[Stored data]

•••••

(** What the program itself printed on a stream, newest first. *)
Fixpoint printed (s : stream) (l : list event) : list string :=
  match l with
  | [] => []
  | Printed Stdout text :: t =>
      match s with Stdout => text :: printed s t | Stderr => printed s t end
  | Printed Stderr text :: t =>
      match s with Stderr => text :: printed s t | Stdout => printed s t end
  | _ :: t => printed s t
  end.

(** [st'] is [st] after the events [new], newest first. *)
Definition extends (st st' : State) (new : list event) : Prop :=
  trace st' = (new ++ trace st)%list /\ edl_port st' = edl_port st.

(** Events that ask nothing of the ports, the clock, the file system or the
    keyboard. *)
Definition is_runner_event (e : event) : bool :=
  match e with
  | Say _ _ | Printed _ _ | Spawn _ _ _ | ChildWrite _ _ => true
  | _ => false
  end.

(** What [subprocess.run] comes to for the next child. *)
Definition run_outcome (env : Env) (command : list string) (check capture : bool)
    (st : State) : res CompletedProcess :=
  match child_at env (n_spawn st) command with
  | Throws e => Raise e
  | Exits rc out err =>
      let so := if capture then Some out else None in
      let se := if capture then Some err else None in
      if check && negb (rc =? 0)%Z
      then Raise (CalledProcessError rc command so se)
      else Ok {| args := command; returncode := rc; stdout := so; stderr := se |}
  end.


(** The result of the silent Fastboot detector as a function of what
    running [fastboot devices] comes to. *)
Definition detect_fastboot (c : child) : res bool :=
  match c with
  | Exits _ out _ => Ok (truthy (strip out))
  | Throws e => if is_Exception e then Ok false else Raise e
  end.

(** What an [except] clause that prints its line for [e] and then returns
    [v] comes to: [v], or the exception of formatting the line. *)
Definition after_line {A} (l : exn + string) (v : A) : res A :=
  match l with
  | inr _ => Ok v
  | inl x => Raise x
  end.


(** The line can be formatted. *)
Definition formatted (l : exn + string) : bool :=
  match l with
  | inr _ => true
  | inl _ => false
  end.

(** The result of the Fastboot detector when it is not silent: a device
    that is found is announced first, with what [fastboot devices] wrote,
    and an announcement that cannot be formatted is an error like any other
    of the [try] block. *)
Definition detect_fastboot_aloud (env : Env) (c : child) : res bool :=
  let failed e :=
    after_line
      (error_line env "device_err_check_fastboot"
         "[!] Error checking for fastboot device: " e) false in
  match c with
  | Exits _ out _ =>
      if truthy (strip out) then
        match line env "device_found_fastboot"
                ("[+] Fastboot device found:" ++ String "010" "" ++ strip out)
                [("output", Text (strip out))] with
        | inr _ => Ok true
        | inl x => failed x
        end
      else Ok false
  | Throws e => if is_Exception e then failed e else Raise e
  end.

(** The port the scan of [check_edl_device] stops at. *)
Definition first_edl (ports : list port) : option string :=
  option_map device (find is_qualcomm_port ports).

(** The narration of the scan. *)
Definition scan_state (silent : bool) (ports : list port) (st : State) : State :=
  if silent then st
  else
    match first_edl ports with
    | Some _ => record (Say Stdout "device_found_edl") st
    | None => record (Say Stdout "device_connect_edl") (record (Say Stdout "device_no_edl") st)
    end.

(** The state once [check_edl_device] has asked for the ports. *)
Definition enumerated (silent : bool) (st : State) : State :=
  record Comports (if silent then st else record (Say Stdout "device_check_edl") st).

(** The result of the silent EDL detector as a function of what the port
    enumeration answers; it is also that of the detector that is not silent
    when the line it prints for an error can be formatted. *)
Definition detect_edl (answer : exn + list port) : res (option string) :=
  match answer with
  | inr ports => Ok (first_edl ports)
  | inl e => if is_Exception e then Ok None else Raise e
  end.

(** Events by which [run_command] shows itself on the console: the child it
    starts, what an uncaptured child writes, and its own lines on the
    standard error. *)
Definition is_quiet_event (e : event) : bool :=
  match e with
  | Spawn _ _ _ | ChildWrite _ _ | Printed Stderr _ => true
  | _ => false
  end.

(** Every child process that [m] starts has an argument vector in [Q], and
    [m] leaves [edl_port] alone. *)
Definition starts_only {A} (Q : list string -> Prop) (m : M A) : Prop :=
  forall st, exists new, extends st (snd (m st)) new /\ Forall Q (spawned new).

(** Of the labelled paths [items], looked for one after the other from the
    [n]-th existence check on, the labels of those that are not there. *)
Fixpoint absent (env : Env) (n : nat) (items : list (string * string)) : list string :=
  match items with
  | [] => []
  | (label, path) :: rest =>
      if exists_at env n path then absent env (S n) rest
      else label :: absent env (S n) rest
  end.

(** The state after the existence checks of [items]. *)
Fixpoint probed (items : list (string * string)) (st : State) : State :=
  match items with
  | [] => st
  | (_, path) :: rest => probed rest (record (Exists path) st)
  end.

(** The required files of [wait_for_files] with the paths looked for. *)
Definition required env (directory : Path) (files : list string) : list (string * string) :=
  map (fun f => (f, (str directory ++ os_sep env ++ f)%string)) files.

(** [p] occurs somewhere in [s]. *)
Fixpoint occurs (p s : EditVndrboot.bytes) : bool :=
  EditVndrboot.starts_with p s ||
  match s with
  | [] => false
  | _ :: t => occurs p t
  end.

(** No byte of [q] is [h]. *)
Definition free_of (h : Byte.byte) (q : EditVndrboot.bytes) : bool :=
  forallb (fun x => negb (Byte.eqb x h)) q.

(** Both replacements of [edit_vndrboot.py], one after the other. *)
Definition patched (content : EditVndrboot.bytes) : EditVndrboot.bytes :=
  EditVndrboot.replace EditVndrboot.I_ROW EditVndrboot.I_PRC
    (EditVndrboot.replace EditVndrboot.dot_ROW EditVndrboot.dot_PRC content).

(** ** Sample environments *)

Module Samples.

Definition st0 : State := {| trace := []; edl_port := None |}.

(** Nothing connected, every tool present and silent. *)
Definition idle : Env := {|
  child_at := fun _ _ => Exits 0 "" "";
  comports_at := fun _ => inr [];
  sleep_at := fun _ => false;
  exists_at := fun _ _ => true;
  mkdir_at := fun _ _ => None;
  input_at := fun _ => Some "";
  on_windows := true;
  os_sep := "\";
  lang := fun _ => None;
  format_field := fun _ _ => inl ("ValueError", "Invalid format specifier");
  signal_repr := fun _ => None
|}.

Definition with_child (f : nat -> list string -> child) (e : Env) : Env := {|
  child_at := f;
  comports_at := comports_at e;
  sleep_at := sleep_at e;
  exists_at := exists_at e;
  mkdir_at := mkdir_at e;
  input_at := input_at e;
  on_windows := on_windows e;
  os_sep := os_sep e;
  lang := lang e;
  format_field := format_field e;
  signal_repr := signal_repr e
|}.

Definition with_comports (f : nat -> exn + list port) (e : Env) : Env := {|
  child_at := child_at e;
  comports_at := f;
  sleep_at := sleep_at e;
  exists_at := exists_at e;
  mkdir_at := mkdir_at e;
  input_at := input_at e;
  on_windows := on_windows e;
  os_sep := os_sep e;
  lang := lang e;
  format_field := format_field e;
  signal_repr := signal_repr e
|}.

Definition path_of (s : string) : Path := {| str := s; parent := "."; name := s |}.

Definition tools : Constants := {|
  ADB_EXE := path_of "adb.exe";
  FASTBOOT_EXE := path_of "fastboot.exe";
  QSAHARASERVER_EXE := path_of "QSaharaServer.exe";
  FH_LOADER_EXE := path_of "fh_loader.exe";
  IMAGE_DIR := path_of "image";
  EDL_LOADER_FILENAME := "xbl_s_devprg_ns.melf";
  loader_prompt := "[STEP 1] Place the EDL loader file"
|}.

•••••

• YOUR OBJECTIVE:
With no line skipped, repeat the records exactly.

• RESULT OF THE TASK:
(** What the program itself printed on a stream, newest first. *)
Fixpoint printed (s : stream) (l : list event) : list string :=
  match l with
  | [] => []
  | Printed Stdout text :: t =>
      match s with Stdout => text :: printed s t | Stderr => printed s t end
  | Printed Stderr text :: t =>
      match s with Stderr => text :: printed s t | Stdout => printed s t end
  | _ :: t => printed s t
  end.

(** [st'] is [st] after the events [new], newest first. *)
Definition extends (st st' : State) (new : list event) : Prop :=
  trace st' = (new ++ trace st)%list /\ edl_port st' = edl_port st.

(** Events that ask nothing of the ports, the clock, the file system or the
    keyboard. *)
Definition is_runner_event (e : event) : bool :=
  match e with
  | Say _ _ | Printed _ _ | Spawn _ _ _ | ChildWrite _ _ => true
  | _ => false
  end.

(** What [subprocess.run] comes to for the next child. *)
Definition run_outcome (env : Env) (command : list string) (check capture : bool)
    (st : State) : res CompletedProcess :=
  match child_at env (n_spawn st) command with
  | Throws e => Raise e
  | Exits rc out err =>
      let so := if capture then Some out else None in
      let se := if capture then Some err else None in
      if check && negb (rc =? 0)%Z
      then Raise (CalledProcessError rc command so se)
      else Ok {| args := command; returncode := rc; stdout := so; stderr := se |}
  end.


(** The result of the silent Fastboot detector as a function of what
    running [fastboot devices] comes to. *)
Definition detect_fastboot (c : child) : res bool :=
  match c with
  | Exits _ out _ => Ok (truthy (strip out))
  | Throws e => if is_Exception e then Ok false else Raise e
  end.

(** What an [except] clause that prints its line for [e] and then returns
    [v] comes to: [v], or the exception of formatting the line. *)
Definition after_line {A} (l : exn + string) (v : A) : res A :=
  match l with
  | inr _ => Ok v
  | inl x => Raise x
  end.


(** The line can be formatted. *)
Definition formatted (l : exn + string) : bool :=
  match l with
  | inr _ => true
  | inl _ => false
  end.

(** The result of the Fastboot detector when it is not silent: a device
    that is found is announced first, with what [fastboot devices] wrote,
    and an announcement that cannot be formatted is an error like any other
    of the [try] block. *)
Definition detect_fastboot_aloud (env : Env) (c : child) : res bool :=
  let failed e :=
    after_line
      (error_line env "device_err_check_fastboot"
         "[!] Error checking for fastboot device: " e) false in
  match c with
  | Exits _ out _ =>
      if truthy (strip out) then
        match line env "device_found_fastboot"
                ("[+] Fastboot device found:" ++ String "010" "" ++ strip out)
                [("output", Text (strip out))] with
        | inr _ => Ok true
        | inl x => failed x
        end
      else Ok false
  | Throws e => if is_Exception e then failed e else Raise e
  end.

(** The port the scan of [check_edl_device] stops at. *)
Definition first_edl (ports : list port) : option string :=
  option_map device (find is_qualcomm_port ports).

(** The narration of the scan. *)
Definition scan_state (silent : bool) (ports : list port) (st : State) : State :=
  if silent then st
  else
    match first_edl ports with
    | Some _ => record (Say Stdout "device_found_edl") st
    | None => record (Say Stdout "device_connect_edl") (record (Say Stdout "device_no_edl") st)
    end.

(** The state once [check_edl_device] has asked for the ports. *)
Definition enumerated (silent : bool) (st : State) : State :=
  record Comports (if silent then st else record (Say Stdout "device_check_edl") st).

(** The result of the silent EDL detector as a function of what the port
    enumeration answers; it is also that of the detector that is not silent
    when the line it prints for an error can be formatted. *)
Definition detect_edl (answer : exn + list port) : res (option string) :=
  match answer with
  | inr ports => Ok (first_edl ports)
  | inl e => if is_Exception e then Ok None else Raise e
  end.

(** Events by which [run_command] shows itself on the console: the child it
    starts, what an uncaptured child writes, and its own lines on the
    standard error. *)
Definition is_quiet_event (e : event) : bool :=
  match e with
  | Spawn _ _ _ | ChildWrite _ _ | Printed Stderr _ => true
  | _ => false
  end.

(** Every child process that [m] starts has an argument vector in [Q], and
    [m] leaves [edl_port] alone. *)
Definition starts_only {A} (Q : list string -> Prop) (m : M A) : Prop :=
  forall st, exists new, extends st (snd (m st)) new /\ Forall Q (spawned new).

(** Of the labelled paths [items], looked for one after the other from the
    [n]-th existence check on, the labels of those that are not there. *)
Fixpoint absent (env : Env) (n : nat) (items : list (string * string)) : list string :=
  match items with
  | [] => []
  | (label, path) :: rest =>
      if exists_at env n path then absent env (S n) rest
      else label :: absent env (S n) rest
  end.

(** The state after the existence checks of [items]. *)
Fixpoint probed (items : list (string * string)) (st : State) : State :=
  match items with
  | [] => st
  | (_, path) :: rest => probed rest (record (Exists path) st)
  end.

(** The required files of [wait_for_files] with the paths looked for. *)
Definition required env (directory : Path) (files : list string) : list (string * string) :=
  map (fun f => (f, (str directory ++ os_sep env ++ f)%string)) files.

(** [p] occurs somewhere in [s]. *)
Fixpoint occurs (p s : EditVndrboot.bytes) : bool :=
  EditVndrboot.starts_with p s ||
  match s with
  | [] => false
  | _ :: t => occurs p t
  end.

(** No byte of [q] is [h]. *)
Definition free_of (h : Byte.byte) (q : EditVndrboot.bytes) : bool :=
  forallb (fun x => negb (Byte.eqb x h)) q.

(** Both replacements of [edit_vndrboot.py], one after the other. *)
Definition patched (content : EditVndrboot.bytes) : EditVndrboot.bytes :=
  EditVndrboot.replace EditVndrboot.I_ROW EditVndrboot.I_PRC
    (EditVndrboot.replace EditVndrboot.dot_ROW EditVndrboot.dot_PRC content).

(** ** Sample environments *)

Module Samples.

Definition st0 : State := {| trace := []; edl_port := None |}.

(** Nothing connected, every tool present and silent. *)
Definition idle : Env := {|
  child_at := fun _ _ => Exits 0 "" "";
  comports_at := fun _ => inr [];
  sleep_at := fun _ => false;
  exists_at := fun _ _ => true;
  mkdir_at := fun _ _ => None;
  input_at := fun _ => Some "";
  on_windows := true;
  os_sep := "\";
  lang := fun _ => None;
  format_field := fun _ _ => inl ("ValueError", "Invalid format specifier");
  signal_repr := fun _ => None
|}.

Definition with_child (f : nat -> list string -> child) (e : Env) : Env := {|
  child_at := f;
  comports_at := comports_at e;
  sleep_at := sleep_at e;
  exists_at := exists_at e;
  mkdir_at := mkdir_at e;
  input_at := input_at e;
  on_windows := on_windows e;
  os_sep := os_sep e;
  lang := lang e;
  format_field := format_field e;
  signal_repr := signal_repr e
|}.

Definition with_comports (f : nat -> exn + list port) (e : Env) : Env := {|
  child_at := child_at e;
  comports_at := f;
  sleep_at := sleep_at e;
  exists_at := exists_at e;
  mkdir_at := mkdir_at e;
  input_at := input_at e;
  on_windows := on_windows e;
  os_sep := os_sep e;
  lang := lang e;
  format_field := format_field e;
  signal_repr := signal_repr e
|}.

Definition path_of (s : string) : Path := {| str := s; parent := "."; name := s |}.

Definition tools : Constants := {|
  ADB_EXE := path_of "adb.exe";
  FASTBOOT_EXE := path_of "fastboot.exe";
  QSAHARASERVER_EXE := path_of "QSaharaServer.exe";
  FH_LOADER_EXE := path_of "fh_loader.exe";
  IMAGE_DIR := path_of "image";
  EDL_LOADER_FILENAME := "xbl_s_devprg_ns.melf";
  loader_prompt := "[STEP 1] Place the EDL loader file"
|}.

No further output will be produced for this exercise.